ASSIGNMENT – From the first line through the last, transcribe the listing word for word.

RECORDS FOR THIS TASK –
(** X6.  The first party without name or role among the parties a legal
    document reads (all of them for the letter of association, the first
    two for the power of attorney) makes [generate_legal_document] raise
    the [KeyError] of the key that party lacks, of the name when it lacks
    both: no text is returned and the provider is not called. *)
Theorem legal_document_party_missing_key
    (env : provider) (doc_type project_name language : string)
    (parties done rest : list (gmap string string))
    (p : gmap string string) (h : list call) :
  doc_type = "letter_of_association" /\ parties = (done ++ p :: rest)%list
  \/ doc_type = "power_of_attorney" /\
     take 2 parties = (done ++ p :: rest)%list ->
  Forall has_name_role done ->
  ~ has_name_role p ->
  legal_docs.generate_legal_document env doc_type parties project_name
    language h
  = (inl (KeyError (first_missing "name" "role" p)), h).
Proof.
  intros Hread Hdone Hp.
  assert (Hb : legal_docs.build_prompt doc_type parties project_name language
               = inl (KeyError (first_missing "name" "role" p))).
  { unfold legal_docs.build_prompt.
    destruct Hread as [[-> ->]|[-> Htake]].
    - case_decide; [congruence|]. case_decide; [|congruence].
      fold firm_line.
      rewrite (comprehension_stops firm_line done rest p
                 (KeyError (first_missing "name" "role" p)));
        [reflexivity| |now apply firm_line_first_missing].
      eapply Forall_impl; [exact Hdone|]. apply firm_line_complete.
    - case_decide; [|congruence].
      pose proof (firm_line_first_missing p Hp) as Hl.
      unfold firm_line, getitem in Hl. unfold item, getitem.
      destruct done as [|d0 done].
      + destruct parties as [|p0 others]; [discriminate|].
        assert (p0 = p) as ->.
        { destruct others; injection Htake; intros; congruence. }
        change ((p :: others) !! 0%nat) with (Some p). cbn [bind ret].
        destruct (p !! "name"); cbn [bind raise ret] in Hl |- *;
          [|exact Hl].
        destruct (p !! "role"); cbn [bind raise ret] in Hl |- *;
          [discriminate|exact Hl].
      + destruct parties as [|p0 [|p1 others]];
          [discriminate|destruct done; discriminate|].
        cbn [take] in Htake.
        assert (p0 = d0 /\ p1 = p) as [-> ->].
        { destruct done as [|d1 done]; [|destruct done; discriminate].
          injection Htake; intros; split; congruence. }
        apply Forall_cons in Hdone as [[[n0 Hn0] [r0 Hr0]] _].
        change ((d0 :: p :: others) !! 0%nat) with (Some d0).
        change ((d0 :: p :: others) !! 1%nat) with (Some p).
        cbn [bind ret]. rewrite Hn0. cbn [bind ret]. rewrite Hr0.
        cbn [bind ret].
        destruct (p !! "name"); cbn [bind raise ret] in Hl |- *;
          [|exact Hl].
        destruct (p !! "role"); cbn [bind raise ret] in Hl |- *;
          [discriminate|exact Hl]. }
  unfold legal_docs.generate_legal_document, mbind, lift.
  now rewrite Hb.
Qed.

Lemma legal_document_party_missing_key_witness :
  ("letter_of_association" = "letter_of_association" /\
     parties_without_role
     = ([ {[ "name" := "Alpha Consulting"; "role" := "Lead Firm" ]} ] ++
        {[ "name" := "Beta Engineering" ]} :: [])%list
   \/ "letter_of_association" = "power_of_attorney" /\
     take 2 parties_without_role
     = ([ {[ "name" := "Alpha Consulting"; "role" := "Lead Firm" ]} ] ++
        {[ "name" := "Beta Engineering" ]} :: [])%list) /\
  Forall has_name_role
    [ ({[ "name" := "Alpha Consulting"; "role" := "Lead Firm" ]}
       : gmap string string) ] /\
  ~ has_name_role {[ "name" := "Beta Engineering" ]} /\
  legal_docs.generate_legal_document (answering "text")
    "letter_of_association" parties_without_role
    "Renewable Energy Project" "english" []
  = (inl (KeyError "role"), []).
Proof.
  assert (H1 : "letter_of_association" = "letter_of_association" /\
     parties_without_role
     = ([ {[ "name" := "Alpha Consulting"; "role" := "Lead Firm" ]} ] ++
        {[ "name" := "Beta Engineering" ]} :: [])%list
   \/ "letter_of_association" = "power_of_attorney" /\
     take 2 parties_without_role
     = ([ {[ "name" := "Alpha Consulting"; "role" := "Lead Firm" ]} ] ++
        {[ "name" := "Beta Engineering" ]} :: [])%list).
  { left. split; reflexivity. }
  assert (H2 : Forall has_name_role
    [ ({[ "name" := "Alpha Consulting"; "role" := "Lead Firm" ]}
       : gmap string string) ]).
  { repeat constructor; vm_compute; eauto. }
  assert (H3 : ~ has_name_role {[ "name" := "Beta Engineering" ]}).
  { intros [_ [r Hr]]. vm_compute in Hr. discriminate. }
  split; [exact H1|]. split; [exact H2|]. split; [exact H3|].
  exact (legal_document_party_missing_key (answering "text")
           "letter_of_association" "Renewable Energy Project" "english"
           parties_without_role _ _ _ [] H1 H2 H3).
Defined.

EXERCISE RESULT –
(** X6.  The first party without name or role among the parties a legal
    document reads (all of them for the letter of association, the first
    two for the power of attorney) makes [generate_legal_document] raise
    the [KeyError] of the key that party lacks, of the name when it lacks
    both: no text is returned and the provider is not called. *)
Theorem legal_document_party_missing_key
    (env : provider) (doc_type project_name language : string)
    (parties done rest : list (gmap string string))
    (p : gmap string string) (h : list call) :
  doc_type = "letter_of_association" /\ parties = (done ++ p :: rest)%list
  \/ doc_type = "power_of_attorney" /\
     take 2 parties = (done ++ p :: rest)%list ->
  Forall has_name_role done ->
  ~ has_name_role p ->
  legal_docs.generate_legal_document env doc_type parties project_name
    language h
  = (inl (KeyError (first_missing "name" "role" p)), h).
Proof.
  intros Hread Hdone Hp.
  assert (Hb : legal_docs.build_prompt doc_type parties project_name language
               = inl (KeyError (first_missing "name" "role" p))).
  { unfold legal_docs.build_prompt.
    destruct Hread as [[-> ->]|[-> Htake]].
    - case_decide; [congruence|]. case_decide; [|congruence].
      fold firm_line.
      rewrite (comprehension_stops firm_line done rest p
                 (KeyError (first_missing "name" "role" p)));
        [reflexivity| |now apply firm_line_first_missing].
      eapply Forall_impl; [exact Hdone|]. apply firm_line_complete.
    - case_decide; [|congruence].
      pose proof (firm_line_first_missing p Hp) as Hl.
      unfold firm_line, getitem in Hl. unfold item, getitem.
      destruct done as [|d0 done].
      + destruct parties as [|p0 others]; [discriminate|].
        assert (p0 = p) as ->.
        { destruct others; injection Htake; intros; congruence. }
        change ((p :: others) !! 0%nat) with (Some p). cbn [bind ret].
        destruct (p !! "name"); cbn [bind raise ret] in Hl |- *;
          [|exact Hl].
        destruct (p !! "role"); cbn [bind raise ret] in Hl |- *;
          [discriminate|exact Hl].
      + destruct parties as [|p0 [|p1 others]];
          [discriminate|destruct done; discriminate|].
        cbn [take] in Htake.
        assert (p0 = d0 /\ p1 = p) as [-> ->].
        { destruct done as [|d1 done]; [|destruct done; discriminate].
          injection Htake; intros; split; congruence. }
        apply Forall_cons in Hdone as [[[n0 Hn0] [r0 Hr0]] _].
        change ((d0 :: p :: others) !! 0%nat) with (Some d0).
        change ((d0 :: p :: others) !! 1%nat) with (Some p).
        cbn [bind ret]. rewrite Hn0. cbn [bind ret]. rewrite Hr0.
        cbn [bind ret].
        destruct (p !! "name"); cbn [bind raise ret] in Hl |- *;
          [|exact Hl].
        destruct (p !! "role"); cbn [bind raise ret] in Hl |- *;
          [discriminate|exact Hl]. }
  unfold legal_docs.generate_legal_document, mbind, lift.
  now rewrite Hb.
Qed.

Lemma legal_document_party_missing_key_witness :
  ("letter_of_association" = "letter_of_association" /\
     parties_without_role
     = ([ {[ "name" := "Alpha Consulting"; "role" := "Lead Firm" ]} ] ++
        {[ "name" := "Beta Engineering" ]} :: [])%list
   \/ "letter_of_association" = "power_of_attorney" /\
     take 2 parties_without_role
     = ([ {[ "name" := "Alpha Consulting"; "role" := "Lead Firm" ]} ] ++
        {[ "name" := "Beta Engineering" ]} :: [])%list) /\
  Forall has_name_role
    [ ({[ "name" := "Alpha Consulting"; "role" := "Lead Firm" ]}
       : gmap string string) ] /\
  ~ has_name_role {[ "name" := "Beta Engineering" ]} /\
  legal_docs.generate_legal_document (answering "text")
    "letter_of_association" parties_without_role
    "Renewable Energy Project" "english" []
  = (inl (KeyError "role"), []).
Proof.
  assert (H1 : "letter_of_association" = "letter_of_association" /\
     parties_without_role
     = ([ {[ "name" := "Alpha Consulting"; "role" := "Lead Firm" ]} ] ++
        {[ "name" := "Beta Engineering" ]} :: [])%list
   \/ "letter_of_association" = "power_of_attorney" /\
     take 2 parties_without_role
     = ([ {[ "name" := "Alpha Consulting"; "role" := "Lead Firm" ]} ] ++
        {[ "name" := "Beta Engineering" ]} :: [])%list).
  { left. split; reflexivity. }
  assert (H2 : Forall has_name_role
    [ ({[ "name" := "Alpha Consulting"; "role" := "Lead Firm" ]}
       : gmap string string) ]).
  { repeat constructor; vm_compute; eauto. }
  assert (H3 : ~ has_name_role {[ "name" := "Beta Engineering" ]}).
  { intros [_ [r Hr]]. vm_compute in Hr. discriminate. }
  split; [exact H1|]. split; [exact H2|]. split; [exact H3|].
  exact (legal_document_party_missing_key (answering "text")
           "letter_of_association" "Renewable Energy Project" "english"
           parties_without_role _ _ _ [] H1 H2 H3).
Defined.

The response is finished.